Sherry Casey, a St. Luke’s nurse and education specialist, at left, and high school counselor Erica Henry, right, stand with Medical Career Pathway students. In the front row, from left, are Julia Cressman, Shelby Daugherty and Sarah Godshalk. In the back row, from left, are Madison Cummings, Andrew Labeeb, Lizzie Maceri, Sydney Meese, Suzie Njunge, Tori Caputo and Mariana Olivares. Students in the program not in the photo are Gitza Padilla-Perez and Piper Yerkes.

A partnership between Quakertown Community High School and St. Luke’s Quakertown Hospital is helping students considering a potential career in the medical field.

The Medical Career Pathways program is designed to give high school seniors opportunities to learn about numerous aspects of the healthcare profession. Students are onsite at the St. Luke’s Quakertown Campus twice a week throughout the school year. A combination of lecture and clinical observation exposes them to major service lines and support services from surgery, radiology and lab services to the cafeteria, nursing and pharmacy.

“The MCP program has proved to be a valuable tool for students to help them determine their paths within the medical and health sciences field,” said QCHS counselor Erica Henry. “Each year we get more applications for the program due to the positive reputation it has earned. The students are so enthusiastic and focused. I only see the program continuing to flourish and grow in the future.”

MCP was one of the first programs David Finnerty started when he became QCHS principal. “It gives our kids insights into medical careers, and a competitive advantage,” he said. “I’m very thankful to St. Luke’s for all they do in this partnership.”.

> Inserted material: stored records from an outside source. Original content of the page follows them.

(** [cleanMathTable]: [replace] with a string pattern replaces the first
    occurrence only. *)
Fixpoint replace_first_bsbs (s : jsstring) : jsstring :=
  match s with
  | c :: s' =>
      match s' with
      | d :: s'' => if ceq c BACKSLASH && ceq d BACKSLASH then LF :: s''
                    else c :: replace_first_bsbs s'
      | [] => [c]
      end
  | [] => []
  end.
Fixpoint replace_first_amp (s : jsstring) : jsstring :=
  match s with
  | c :: s' => if ceq c 38%N then SP :: s' else c :: replace_first_amp s'
  | [] => []
  end.
Definition cleanMathTable (math : jsstring) : jsstring :=
  replace_first_amp (replace_first_bsbs math).

End Math.

(* ------------------------------------------------------------------ *)
(** * JSON.parse *)

Module Json.

#[warnings="-register-all"] Inductive value : Type :=
| Null
| Bool (b : bool)
| Number (lexeme : jsstring)
| Str (s : jsstring)
| Array (l : list value)
| Object (l : list (jsstring * value)).

Definition is_ws (c : char) : bool := mem c [9; 10; 13; 32]%N.

Fixpoint skip_ws (s : jsstring) : jsstring :=
  match s with
  | c :: s' => if is_ws c then skip_ws s' else s
  | [] => []
  end.

Definition hex_digit (c : char) : option N :=
  if is_digit c then Some (c - 48)%N
  else if ((97 <=? c) && (c <=? 102))%N then Some (c - 87)%N
  else if ((65 <=? c) && (c <=? 70))%N then Some (c - 55)%N
  else None.

Definition hex4 (a b c d : char) : option char :=
  match hex_digit a, hex_digit b, hex_digit c, hex_digit d with
  | Some x, Some y, Some z, Some w => Some (((x * 16 + y) * 16 + z) * 16 + w)%N
  | _, _, _, _ => None
  end.
Module table_kv_scenarios.
Import table_kv scenario.

(** C9, at a state the table reaches: two items, the filter shows one, the
    hidden one is selected by its key; [SelectRange] then panics. *)
Theorem SelectRange_panics_on_hidden_selection :
  rows filtered = [ {| Key := 1%nat; Value := "dev" |} ]
  /\ cursor hidden_selected = 0
  /\ Selected hidden_selected = {[ 2%nat := "prod" ]}
  /\ scan hidden_selected (rows hidden_selected) 0 (-1) = (-1, 0)
  /\ SelectRange hidden_selected = Panicked
  /\ Update_SelectRange hidden_selected = Panicked.
Proof. vm_compute. repeat split. Qed.

Lemma SelectRange_no_selected_row_witness :
  SelectRange hidden_selected = Panicked.
Proof.
  apply table_kv_facts.SelectRange_no_selected_row.
  - reflexivity.
  - vm_compute. discriminate.
  - vm_compute. repeat constructor.
Defined.

End table_kv_scenarios.

(** ** The logger *)

Module logging_facts.
Import logging.

Section Facts.
Context {F : Type} `{io.Writer F} `{logfmt.Decoder} `{TimeParser}.

Lemma uint_succ_small (n : N) : (n + 1 < 2 ^ 64)%N -> uint_succ n = (n + 1)%N.
Proof. intros Hlt. unfold uint_succ. apply N.mod_small, Hlt. Qed.

(** A key and its value leave the serial of the message alone; the only
    error is a time that does not parse. *)
Lemma scanKeyval_inv (msg : Message) (kv : string * string) :
  match scanKeyval msg kv with
  | inl msg' => serial msg' = serial msg
  | inr err => exists cause, err = "parsing time: " +:+ cause
  end.
Proof.
  unfold scanKeyval. destruct kv as [key value].
  destruct (String.eqb key "time").
  - destruct (time_Parse value); [reflexivity|eauto].
  - destruct (String.eqb key "level"); [reflexivity|].
    destruct (String.eqb key "msg"); reflexivity.
Qed.

Lemma scanKeyvals_inv (kvs : logfmt.record) : forall msg,
  match scanKeyvals msg kvs with
  | inl msg' => serial msg' = serial msg
  | inr err => exists cause, err = "parsing time: " +:+ cause
  end.
Proof.
  induction kvs as [|kv rest IH]; intros msg; simpl; [reflexivity|].
  pose proof (scanKeyval_inv msg kv) as Hkv.
  destruct (scanKeyval msg kv) as [msg1|err]; [|exact Hkv].
  specialize (IH msg1). destruct (scanKeyvals msg1 rest); [congruence|exact IH].
Qed.

(** The loop over the records, as long as the serial does not wrap: it
    leaves [Messages] and the file alone; when it runs to the end it has
    made one message per record, with the serials from the logger's on, and
    when it returns early the error is a time that does not parse. *)
Lemma scanRecords_inv (recs : list logfmt.record) : forall st : scanning (F:=F),
  (Logger_serial (scan_logger st) + N.of_nat (length recs) < 2 ^ 64)%N ->
  serials_below (scan_logger st) ->
  match scanRecords recs st with
  | inl st' =>
      exists new,
        scan_msgs st' = (scan_msgs st ++ new)%list
        /\ length new = length recs
        /\ Messages (scan_logger st') = Messages (scan_logger st)
        /\ file (scan_logger st') = file (scan_logger st)
        /\ Logger_serial (scan_logger st')
           = (Logger_serial (scan_logger st) + N.of_nat (length recs))%N
        /\ Forall (fun m => (Logger_serial (scan_logger st) <= serial m)%N) new
        /\ StronglySorted (fun a b => (serial a < serial b)%N) new
        /\ serials_below (scan_logger st')
  | inr (err, st') =>
      (exists cause : string, err = "parsing time: " +:+ cause)
      /\ Messages (scan_logger st') = Messages (scan_logger st)
      /\ file (scan_logger st') = file (scan_logger st)
      /\ serials_below (scan_logger st')
  end.
Proof.
  induction recs as [|rec rest IH]; intros st Hfit Hbelow.
  - simpl. exists []. rewrite app_nil_r, N.add_0_r.
    repeat split; try constructor. exact Hbelow.
  - simpl scanRecords.
    set (l := scan_logger st) in *.
    set (msg0 := {| Time := 0; Level := ""; Msg := ""; Attributes := [];
                    Resource := resource.mkResource (scan_ids st) resource.Log "" None;
                    serial := Logger_serial l |}).
    pose proof (scanKeyvals_inv rec msg0) as Hkv.
    destruct (scanKeyvals msg0 rec) as [msg|err].
    + simpl in Hkv.
      assert (uint_succ (Logger_serial l) = (Logger_serial l + 1)%N) as Hsucc.
      { apply uint_succ_small. simpl length in Hfit. lia. }
      match goal with |- context [scanRecords rest ?x] => set (st1 := x) end.
      assert (serials_below (scan_logger st1)) as Hbelow1.
      { unfold serials_below, st1. simpl. rewrite Hsucc. constructor; [lia|].
        eapply Forall_impl; [exact Hbelow|]. simpl. intros m Hm.
        fold l in Hm. lia. }
      specialize (IH st1). unfold st1 at 1 in IH. simpl scan_logger in IH.
      simpl Logger_serial in IH. rewrite Hsucc in IH.
      specialize (IH ltac:(simpl length in Hfit; lia)).
      unfold st1 at 1 in Hbelow1. simpl scan_logger in Hbelow1.
      rewrite Hsucc in Hbelow1. specialize (IH Hbelow1).
      destruct (scanRecords rest st1) as [st'|[err st']].
      * destruct IH as (new & Hmsgs & Hlen & HM & Hf & Hser & Hge & Hsorted & Hb').
        exists (msg :: new). unfold st1 in Hmsgs. simpl in Hmsgs.
        rewrite <- app_assoc in Hmsgs. simpl in Hmsgs.
        repeat split.
        -- exact Hmsgs.
        -- simpl. congruence.
        -- exact HM.
        -- exact Hf.
        -- rewrite Hser. simpl length. lia.
        -- constructor; [lia|].
           eapply Forall_impl; [exact Hge|]. simpl. intros m Hm. lia.
        -- constructor; [exact Hsorted|].
           eapply Forall_impl; [exact Hge|]. simpl. intros m Hm. lia.
        -- exact Hb'.
      * exact IH.
    + simpl. repeat split; [exact Hkv|exact Hbelow].
Qed.





(** Whatever [Write] returns, the serials given out stay below the next
    one, so the bound holds again for the next call. *)
Lemma Write_serials_below (p : list Byte.byte) (l : Logger F) (ids : resource.ID) :
  (Logger_serial l + N.of_nat (length (logfmt.Decode p).1) < 2 ^ 64)%N ->
  serials_below l ->
  serials_below (logging.Write p l ids).1.2.
Proof.
  unfold logging.Write. intros Hfit Hbelow.
  destruct (logfmt.Decode p) as [recs derr]. simpl in Hfit.
  pose proof (scanRecords_inv recs
                {| scan_logger := l; scan_ids := ids; scan_msgs := [] |}
                Hfit Hbelow) as Hscan.
  destruct (scanRecords recs _) as [st|[e st]]; simpl in Hscan.
  - destruct Hscan as (new & _ & _ & _ & _ & _ & _ & _ & Hb').
    destruct derr as [e|]; [exact Hb'|].
    destruct (io.Write (file (scan_logger st)) p) as [[cnt werr] f].
    destruct werr; exact Hb'.
  - destruct Hscan as (_ & _ & _ & Hb'). exact Hb'.
Qed.

Lemma NewLogger_serials_below (f : F) : serials_below (NewLogger f).
Proof. constructor. Qed.

End Facts.

End logging_facts.

Module logging_scenarios.
Import logging scenario.

Example Write_started :
  logging.Write started (NewLogger (Some [])) 10%nat
  = ((Z.of_nat (length started), None),
     {| Messages :=
          [ {| Time := 1706781600; Level := "info"; Msg := "started";
               Attributes := [ {| Key := "run"; Value := "rxx" |} ];
               Resource := resource.mkResource 10%nat resource.Log "" None;
               serial := 0%N |} ];
        published :=
          [ {| Time := 1706781600; Level := "info"; Msg := "started";
               Attributes := [ {| Key := "run"; Value := "rxx" |} ];
               Resource := resource.mkResource 10%nat resource.Log "" None;
               serial := 0%N |} ];
        file := Some started;
        Logger_serial := 1%N |},
     11%nat).
Proof. vm_compute. reflexivity. Qed.

Example Write_bad_time :
  logging.Write bad_time (NewLogger (Some [])) 10%nat
  = ((0, Some "parsing time: cannot parse yesterday"),
     NewLogger (Some []), 11%nat).
Proof. vm_compute. reflexivity. Qed.

(** The file's own error is a third kind: on a logger whose file could not
    be opened, [Write] returns it, with the count 0, after the message was
    appended. *)
Example Write_file_error :
  (logging.Write started (NewLogger None) 10%nat).1.1
  = (0, Some "invalid argument")
  /\ Messages (NewLogger (F:=option (list Byte.byte)) None) = []
  /\ length (Messages (logging.Write started (NewLogger None) 10%nat).1.2) = 1%nat.
Proof. vm_compute. repeat split. Qed.

End logging_scenarios.

(** ** Creating runs, and entering [Errored] *)

Module run_creation_facts.
Import run.

Section Facts.
Context `{resource.Strings} `{workspace.Layout}.

(** [newRun] on a workspace below the module [m], in one equation: the
    world moves on by one identifier and two readings of the clock, and the
    outcome and the directories are those of [os.MkdirAll]. *)
Lemma newRun_with_module mod_ ws opts w m :
  resource.Parent (workspace.Resource ws) = Some m ->
  let path := pugdir_of ws m (next_id w) in
  let made := mkdir_all (mkdir_error w) (path :: parents path) (dirs w) in
  newRun mod_ ws opts w
  = (match made.1 with
     | Some err => Err err
     | None =>
         Ok {| Resource :=
                 resource.mkResource (next_id w) resource.Run ""
                   (Some (workspace.Resource ws));
               Created := clock w (ticks w);
               Updated := clock w (S (ticks w));
               Status := Pending;
               AutoApply := workspace.AutoApply ws;
               PlanOnly := false;
               PlanReport := Report_zero;
               ApplyReport := Report_zero;
               PlanTask := None;
               ApplyTask := None;
               Error := None;
               afterUpdate := opt_afterUpdate opts |}
     end,
     {| next_id := S (next_id w); clock := clock w; ticks := S (S (ticks w));
        mkdir_error := mkdir_error w; dirs := made.2; events := events w |}).
Proof.
  intros Hp path made. subst path made. unfold newRun, pugdir_of.
  unfold Now, ModulePath, Module, Workspace, PugDirectory, Workspace.
  cbn -[filepath.Join mkdir_all]. rewrite Hp. cbn -[filepath.Join mkdir_all].
  rewrite run_facts.MkdirAll_spec. cbn -[filepath.Join mkdir_all].
  destruct (mkdir_all _ _ _) as [[err|] ds]; reflexivity.
Qed.

(** X6.  When [os.MkdirAll] fails on the run's directory, [newRun] returns
    that error and no run.  The directories are left as [MkdirAll] left
    them: the parents it made before it failed stay behind, and no
    directory that was there is lost.  Nothing is logged or called back. *)
Theorem newRun_MkdirAll_error mod_ ws opts w m err wd :
  resource.Parent (workspace.Resource ws) = Some m ->
  MkdirAll (pugdir_of ws m (next_id w)) w = (Some err, wd) ->
  exists w', newRun mod_ ws opts w = (Err err, w')
             /\ dirs w' = dirs wd
             /\ (forall d, d ∈ dirs w -> d ∈ dirs w')
             /\ events w' = events w.
Proof.
  intros Hp Hfail. rewrite run_facts.MkdirAll_spec in Hfail.
  rewrite (newRun_with_module mod_ ws opts w m Hp). cbn zeta.
  pose proof (run_facts.mkdir_all_keeps (mkdir_error w)
                (pugdir_of ws m (next_id w) :: parents (pugdir_of ws m (next_id w)))
                (dirs w)) as Hkeep.
  remember (mkdir_all _ _ _) as made eqn:Hmade. clear Hmade.
  destruct made as [e ds]. cbn [fst snd] in *.
  injection Hfail as -> <-. eexists. split; [reflexivity|].
  cbn [dirs events]. split; [reflexivity|]. split; [exact Hkeep|reflexivity].
Qed.

(** X7.  After a successful [newRun] the run's directory is there: the
    module's path joined with the run's [PugDirectory()] is a directory,
    every directory that was there still is, and whatever else is new is
    one of its parents.  [newRun] reads the clock twice and neither calls
    the registered function nor logs. *)
Theorem newRun_makes_directory mod_ ws opts w r w' :
  newRun mod_ ws opts w = (Ok r, w') ->
  exists modpath dir,
    ModulePath r = Some modpath
    /\ PugDirectory r = Some dir
    /\ dir_name (filepath.Join [modpath; dir]) ∈ dirs w'
    /\ (forall d, d ∈ dirs w -> d ∈ dirs w')
    /\ (forall d, d ∈ dirs w' ->
          d ∈ dirs w
          \/ d ∈ dir_name <$> filepath.Join [modpath; dir]
                               :: parents (filepath.Join [modpath; dir]))
    /\ ticks w' = S (S (ticks w))
    /\ events w' = events w.
Proof.
  intros Hnew.
  destruct (run_facts.newRun_Ok_inv _ _ _ _ _ _ Hnew) as [_ [m Hp]].
  rewrite (newRun_with_module mod_ ws opts w m Hp) in Hnew. cbn zeta in Hnew.
  pose proof (run_facts.mkdir_all_makes (mkdir_error w)
                (pugdir_of ws m (next_id w)) (parents (pugdir_of ws m (next_id w)))
                (dirs w)) as Hmakes.
  pose proof (run_facts.mkdir_all_keeps (mkdir_error w)
                (pugdir_of ws m (next_id w) :: parents (pugdir_of ws m (next_id w)))
                (dirs w)) as Hkeep.
  pose proof (run_facts.mkdir_all_made (mkdir_error w)
                (pugdir_of ws m (next_id w) :: parents (pugdir_of ws m (next_id w)))
                (dirs w)) as Hmade.
  remember (mkdir_all _ _ _) as made eqn:Hm. clear Hm.
  destruct made as [[err|] ds]; cbn [fst snd] in *; [discriminate|].
  injection Hnew as <- <-.
  exists (resource.Resource_String m),
    (filepath.Join
       [workspace.PugDirectory (resource.Resource_String (workspace.Resource ws));
        resource.ID_String (next_id w)]).
  unfold ModulePath, Module, Workspace, PugDirectory, Workspace.
  cbn -[filepath.Join mkdir_all]. rewrite Hp.
  split; [reflexivity|]. split; [reflexivity|].
  split; [exact (Hmakes eq_refl)|].
  split; [exact Hkeep|].
  split; [exact Hmade|].
  split; reflexivity.
Qed.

Qualifying for this program is a challenge, as the students are among the district’s highest achievers. Suzie Njunge, for example, plans to study pre-med at Temple and ultimately become a pediatric neonatologist to help ill or premature newborns.

Her long-term goals are even more far-reaching. “I’d eventually like to work with Doctors Without Borders and open my own clinics worldwide,” Suzie said.

“This has been a really good opportunity for our class. We got to see all different types of medical specialties. And it’s not necessarily just about medicine. You might want to be a hospital administrator or case worker. This has been a great experience.”